Anti-RBD and anti-Nucleocapside (N) IgG were titrated using a commercially available multiplexed immunoassay developed by Mesoscale Discovery (MSD, Rockville, MD) as previously described7. Briefly, antigens were spotted at 200 − 400 μg/mL in a proprietary buffer, washed, dried, and packaged for further use (MSD® Coronavirus Plate 2). Then, plates were blocked with MSD Blocker A following which reference standard, controls and samples diluted 1:500 and 1:5000 in diluent buffer were added. After incubation, detection antibody was added (MSD SULFO-TAGTM Anti-Human IgG Antibody) and then MSD GOLDTM Read Buffer B was added and plates read using a MESO QuickPlex SQ 120MM Reader. Results were expressed as arbitrary unit (AU)/mL.

The MSD pseudo-neutralization assay was used to measure antibodies neutralizing the binding of the spike protein to the ACE2 receptor. Plates were blocked and washed as above, assay calibrator (COVID- 19 neutralizing antibody; monoclonal antibody against S protein; 200 μg/mL), control sera, and test sera samples diluted 1:10 and 1:100 in assay diluent were added to the plates. Following incubation of the plates, an 0.25 μg/mL solution of MSD SULFO-TAGTM conjugated ACE-2 was added after which plates were read as above. Electro-chemioluminescence (ECL) signal was recorded and results expressed as 1/ECL.
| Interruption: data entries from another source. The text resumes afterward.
(** The differencers' frame: the state of other EdgePlacements, and of this one
    but for one field. *)
Definition same_but {X Y} ep (f : setBindingForPlacement → X) (g : setBindingForPlacement → Y)
  (pc0 pc : gmap string (gmap ObjectName setBindingForPlacement)) : Prop :=
  (∀ ep', ep' ≠ ep → cget (placement_cell ep') pc = cget (placement_cell ep') pc0) ∧
  f (cget (placement_cell ep) pc) = f (cget (placement_cell ep) pc0) ∧
  g (cget (placement_cell ep) pc) = g (cget (placement_cell ep) pc0).

Lemma same_but_set {X Y R} ep (f : setBindingForPlacement → X) (g : setBindingForPlacement → Y)
  (d : Cell setBindingForPlacement R) r pc0 pc :
  Indep d f → Indep d g → same_but ep f g pc0 pc →
  same_but ep f g pc0 (cset (compose_cell (placement_cell ep) d) r pc).
Proof.
  clear Hops Hframe. intros Hf Hg (Ho & Hf' & Hg').
  change (cset (compose_cell (placement_cell ep) d) r pc)
    with (cset (placement_cell ep) (cset d r (cget (placement_cell ep) pc)) pc).
  split_and!; [intros ep' Hne; rw placement_other //; by apply Ho|..];
    by rw cget_cset ?Hf ?Hg.
Qed.

Lemma parts_differencer Ps Us Ws ep parts w
  (dj : MappingReceiver W (ExternalName * WorkloadPartID) WorkloadPartDetails) :
  QuietMR dj (cget (compose_cell pcCell (compose_cell (placement_cell ep) parts_cell))) →
  (∀ pc X k v w, joins_for pc (upd ep X Ps) Us Ws w →
     joins_for pc (upd ep (<[k:=v]> X) Ps) Us Ws (mr_Put dj (ep, k) v w)) →
  (∀ pc X k w, joins_for pc (upd ep X Ps) Us Ws w →
     joins_for pc (upd ep (delete k X) Ps) Us Ws (mr_Delete dj (ep, k) w)) →
  binder_state Ps Us Ws w →
  binder_state (upd ep (default ∅ parts) Ps) Us Ws
    (NewWorkloadPartsDifferencer
      (MappingReceiverFuncs_AsMapChangeReceiver
        (Some (λ partID partDetails w, mr_Put dj (NewPair ep partID) partDetails w))
        (Some (λ partID w, mr_Delete dj (NewPair ep partID) w)))
      (compose_cell (placementCell sbCell ep) parts_cell) parts w).
Proof.
  clear Hops. intros Hq Hput Hdel [HJ Hst]. set (pc0 := cget pcCell w).
  set (c := compose_cell (placementCell sbCell ep) parts_cell).
  set (T := λ (X : gmap WorkloadPartID WorkloadPartDetails) w,
    joins_for (cget pcCell w) (upd ep X Ps) Us Ws w ∧ same_but ep sbp_upsyncs sbp_where pc0 (cget pcCell w)).
  set (o := MappingReceiverFuncs_AsMapChangeReceiver _ _).
  assert (QuietMR dj (cget c)) as Hqc by exact Hq.
  assert (QuietMCR o (cget c)) as Hqo.
  { split; [exact (λ k v, quiet_put (QuietMR:=Hqc) (ep, k) v)|exact (λ k _ v, quiet_put (QuietMR:=Hqc) (ep, k) v)|
            exact (λ k _, quiet_delete (QuietMR:=Hqc) (ep, k))]. }
  assert (∀ k v X w, T X w → T (<[k:=v]> X) (mr_Put dj (ep, k) v w)) as HTput.
  { intros k v X w1 [HJ1 HF]. pose proof (Hput _ _ k v _ HJ1) as HJ2. unfold T.
    by rw (joins_for_pc _ _ _ _ _ HJ2). }
  assert (∀ k X w, T X w → T (delete k X) (mr_Delete dj (ep, k) w)) as HTdel.
  { intros k X w1 [HJ1 HF]. pose proof (Hdel _ _ k _ HJ1) as HJ2. unfold T.
    by rw (joins_for_pc _ _ _ _ _ HJ2). }
  assert (∀ X s w, T X w → T X (cset c s w)) as HTc.
  { intros X s w1 [HJ1 HF].
    change (cset c s w1) with (cset pcCell
      (cset (compose_cell (placement_cell ep) parts_cell) s (cget pcCell w1)) w1).
    unfold T. rw cget_cset. split; [by eapply joins_set_pc|]. by apply same_but_set. }
  destruct (mapDifferencer_spec c o T HTc) with (MapType:=WorkloadParts)
    (visitablize:=ResolvedWhatAsVisitable) (whole:=parts) (m:=cget c w) (w:=w) as [Hc [HJ' (Hoth & Hu' & Hw')]].
  - intros k v m w1 _ HT. by apply HTput.
  - intros k v v' m w1 _ HT. by apply HTput.
  - intros k v m w1 _ HT. by apply HTdel.
  - done.
  - split; [|done]. destruct (Hst ep) as [Hp _].
    destruct HJ as (m & S1 & S & (Hm & ? & ?) & HJ). exists m, S1, S. split; [|done].
    split_and!; [|done..]. intros ep' p. rw Hm. unfold upd.
    destruct (decide (ep' = ep)) as [->|]; [|done]. by rw -Hp.
  - unfold ResolvedWhatAsVisitable in *. rw puts_NoDup in Hc HJ'. split; [exact HJ'|].
    intros ep'. cbv zeta. unfold upd. destruct (decide (ep' = ep)) as [->|Hne].
    + split_and!; [exact Hc|by rw Hu'; apply Hst|by rw Hw'; apply Hst].
    + rw (Hoth ep' Hne). apply Hst.
Qed.

Lemma parts_step Ps Us Ws ep parts w :
  binder_state Ps Us Ws w →
  binder_state (upd ep (default ∅ parts) Ps) Us Ws (downsyncPartsReceiver sbCell ops ep parts w).
Proof.
  apply parts_differencer; [apply down_quiet|..]; intros; [by apply joins_put|by apply joins_delete].
Qed.

Lemma UpsyncSetEqual_spec x y : UpsyncSetEqual x y = bool_decide (x = y).
Proof.
  clear Hops Hframe. apply (hd_Equal_ok (d:=HashUpsyncSet)).
Qed.

Lemma upsyncs_differencer Ps Us Ws ep ups w (uj : SetWriter W (ExternalName * UpsyncSet)) :
  QuietSW uj (cget (compose_cell pcCell (compose_cell (placement_cell ep) sbp_upsyncs_cell))) →
  (∀ pc X u (add : bool) w, joins_for pc Ps (upd ep X Us) Ws w →
     joins_for pc Ps (upd ep (if add then {[u]} ∪ X else X ∖ {[u]}) Us) Ws
       (if add then (sw_Add uj (ep, u) w).2 else (sw_Remove uj (ep, u) w).2)) →
  binder_state Ps Us Ws w →
  binder_state Ps (upd ep (list_to_set ups) Us) Ws
    (NewUpsyncDifferencer
      (λ add upTerm w, if add : bool then (sw_Add uj (NewPair ep upTerm) w).2
                       else (sw_Remove uj (NewPair ep upTerm) w).2)
      (compose_cell (placementCell sbCell ep) sbp_upsyncs_cell) ups w).
Proof.
  clear Hops. intros Hq Hchg [HJ Hst]. set (pc0 := cget pcCell w).
  set (c := compose_cell (placementCell sbCell ep) sbp_upsyncs_cell).
  set (T := λ (X : gset UpsyncSet) w,
    joins_for (cget pcCell w) Ps (upd ep X Us) Ws w ∧ same_but ep sbp_parts sbp_where pc0 (cget pcCell w)).
  set (rc := λ (add : bool) upTerm w, _).
  assert (QuietSW uj (cget c)) as Hqc by exact Hq.
  assert (∀ add e w, cget c (rc add e w) = cget c w) as Hqo.
  { intros [] e; [exact (quiet_add (QuietSW:=Hqc) (ep, e))|exact (quiet_remove (QuietSW:=Hqc) (ep, e))]. }
  assert (∀ (add : bool) u X w, T X w → T (if add then {[u]} ∪ X else X ∖ {[u]}) (rc add u w)) as HTchg.
  { intros add u X w1 [HJ1 HF]. pose proof (Hchg _ _ u add _ HJ1) as HJ2. unfold T.
    unfold rc, NewPair. by rw (joins_for_pc _ _ _ _ _ HJ2). }
  assert (∀ X s w, T X w → T X (cset c s w)) as HTc.
  { intros X s w1 [HJ1 HF].
    change (cset c s w1) with (cset pcCell
      (cset (compose_cell (placement_cell ep) sbp_upsyncs_cell) s (cget pcCell w1)) w1).
    unfold T. rw cget_cset. split; [by eapply joins_set_pc|]. by apply same_but_set. }
  destruct (sliceDifferencer_spec UpsyncSetEqual UpsyncSetEqual_spec rc c Hqo T HTc) with
    (newWhole:=ups) (w:=w) as [Hc [HJ' (Hoth & Hp' & Hw')]].
  - intros e X w1. apply (HTchg true).
  - intros e X w1. apply (HTchg false).
  - split; [|done]. destruct (Hst ep) as (_ & Hp & _).
    destruct HJ as (m & S1 & S & (? & Hm & ?) & HJ). exists m, S1, S. split; [|done].
    split_and!; [done| |done]. intros ep' p. rw Hm. unfold upd.
    destruct (decide (ep' = ep)) as [->|]; [|done]. by rw -Hp.
  - split; [exact HJ'|]. intros ep'. cbv zeta. unfold upd. destruct (decide (ep' = ep)) as [->|Hne].
    + split_and!; [by rw Hp'; apply Hst|exact (f_equal list_to_set Hc)|by rw Hw'; apply Hst].
    + rw (Hoth ep' Hne). apply Hst.
Qed.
Experimental infection of macaques with SARS-CoV-2

Four weeks after immunization, all animals were exposed to a total dose of 106 pfu of SARS-CoV-2 virus (hCoV-19/France/ lDF0372/2020 strain; GISAID EpiCoV platform under accession number EPI_ISL_406596) via the combination of intranasal and intra-tracheal routes (0.25 mL in each nostril and 4.5 mL in the trachea, i.e. a total of 5 mL; day 0), using atropine (0.04 mg/kg) for pre-medication and ketamine (5 mg/kg) with medetomidine (0.05 mg/kg) for anesthesia. Nasopharyngeal, tracheal and rectal swabs, were collected at 1, 2, 3, 4, 6, 9, 14, and 20 days post exposure (d.p.exp.) while blood was taken at 2, 4, 6, 9, 14, and 20 d.p.exp. Bronchoalveolar lavages (BAL) were performed using 50 mL sterile saline at 3 d.p.exp in order to be close to the peak of viral replication and to be able to observe a difference between the vaccinated and control groups. In our earlier study30, we found that at later time-points, viral loads in the BAL were very low or negative. Chest CT was performed at baseline and at 2 and 6 d.p.exp. on anesthetized animals using tiletamine (4 mg/kg) and zolazepam (4 mg/kg). Lesions were scored as we previously described30. Blood cell counts, hemoglobin, and hematocrit were determined from EDTA blood using a DXH800 analyzer (Beckman Coulter).

Statistical analysis

Data were collected using classical Excel files (Microsoft Excel 2016). Differences between unmatched groups were compared using an unpaired t-test or the Mann–Whitney U test (Graphpad Prism 8.0), and differences between matched groups were compared using a paired t-test or the Wilcoxon signed-rank test (Graphpad Prism 8.0). Viral kinetic parameter was compared using log-rank tests (Graphpad Prism 8.0). Correlation between viral and immune parameter was determined using nonparametric Spearman correlation (Graphpad Prism 8.0).

Reporting summary

Further information on research design is available in the Nature Research Reporting Summary linked to this article.